The omega loop
gastric bypass (OLGB) has become a very commonly performed bariatric procedure because of the advantages it carries over the
Roux en Y gastric bypass (RYGBP). However, mini
gastric bypass is a misnomer, as this procedure is more malabsorptive than the RYGBP. Recently, it is called single or one anastomosis
gastric bypass. The omega loop procedure is associated with a risk of
afferent loop syndrome, a known complication of the
Billroth II (Finsterer) operation. This rare complication of the OLGB can be debilitating, serious, and deadly.

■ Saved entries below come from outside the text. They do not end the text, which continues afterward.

(** C6: once the query has at least 2 characters, (1) an exception raised
    by the DB-side fetch aborts the route and reaches the caller as an HTTP
    500 carrying its text; (2) an exception raised by the engine-side fetch
    is caught and logged as a warning, the engine contributes the empty
    list, and the route returns the DB matches alone (merged with nothing,
    cut to the limit). *)
Theorem predict_source_failures (db_manager search_engine : PyObject)
    (partial_query : string) (limit : Z) (w : World) :
  (2 ≤ String.length partial_query)%nat →
  let w0 := snd (logger INFO (ReceivedPrediction partial_query) w) in
  (∀ e w1,
     call_method db_manager "get_matching_queries" partial_query limit w0
       = (Raise e, w1) →
     fst (predict_queries db_manager search_engine partial_query limit w)
       = Raise (HTTPException 500 (str_exn e)))
  ∧ (∀ db_predictions w1 e w2,
       call_method db_manager "get_matching_queries" partial_query limit w0
         = (Ok db_predictions, w1) →
       call_method search_engine "predict_queries" partial_query limit
           (snd (logger INFO (DBPredictions db_predictions) w1))
         = (Raise e, w2) →
       fst (predict_queries db_manager search_engine partial_query limit w)
         = Ok (merge_predictions db_predictions [] limit)
       ∧ merge_predictions db_predictions [] limit
         = slice_to (first_seen ∅ db_predictions) limit
       ∧ (∀ pred, pred ∈ merge_predictions db_predictions [] limit →
                  pred ∈ db_predictions)
       ∧ (WARNING, SearchEnginePredictionsFailed e)
         ∈ log (snd (predict_queries db_manager search_engine partial_query limit w))).
Proof.
  intros Hlong w0.
  assert (∀ k : unit → M (list string),
            (logger INFO (ReceivedPrediction partial_query) ≫= k) w = k () w0) as Hstart.
  { intros k. by apply M_bind_ok. }
  split.
  - intros e w1 Hdb. unfold predict_queries. rewrite Hstart.
    erewrite try_except_raise; [reflexivity|].
    rewrite decide_False by lia. by apply M_bind_raise.
  - intros db_predictions w1 e w2 Hdb Hse.
    assert (merge_predictions db_predictions [] limit
            = slice_to (first_seen ∅ db_predictions) limit) as Hmerge.
    { unfold merge_predictions. rewrite combine_predictions_spec. simpl.
      by rewrite take_nil, app_nil_r. }
    assert (predict_queries db_manager search_engine partial_query limit w
            = (Ok (merge_predictions db_predictions [] limit),
               snd ((logger WARNING (SearchEnginePredictionsFailed e);;
                     logger INFO (ReturningPredictions
                                    (combine_predictions db_predictions [] limit))) w2)))
      as Hrun.
    { unfold predict_queries. rewrite Hstart.
      erewrite try_except_ok; [reflexivity|].
      rewrite decide_False by lia.
      erewrite M_bind_ok by exact Hdb.
      erewrite M_bind_ok by reflexivity.
      erewrite M_bind_ok; [reflexivity|].
      erewrite try_except_raise; [reflexivity|].
      by apply M_bind_raise. }
    rewrite Hrun. split_and!; [done..| |].
    + intros pred Hin. rewrite Hmerge in Hin. apply slice_to_elem_of in Hin.
      eapply elem_of_sublist; [done|apply first_seen_sublist].
    + simpl. set_solver.
Qed.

Afferent loop syndrome should be suspected in case of
malabsorption syndrome with chronic
diarrhea,
steatorrhea,
iron-deficiency anemia,
edema,
emaciation, and
osteomalacia and also in case of simple biological anomalies such as macrocytosis or
megaloblastic anemia. The diagnosis can be confirmed by measuring bacterial overgrowth, although this requires a jejunal aspirate performed during endoscopy with jejunal intubation. A microbial population of more than 106 organisms per milliliter of aspirate is pathological.
Afferent loop syndrome is encountered less frequently now that the number of
gastrectomies has dropped. Yet, with the omega loop bypass procedure becoming more common, surgeons must again be made aware of this potential complication.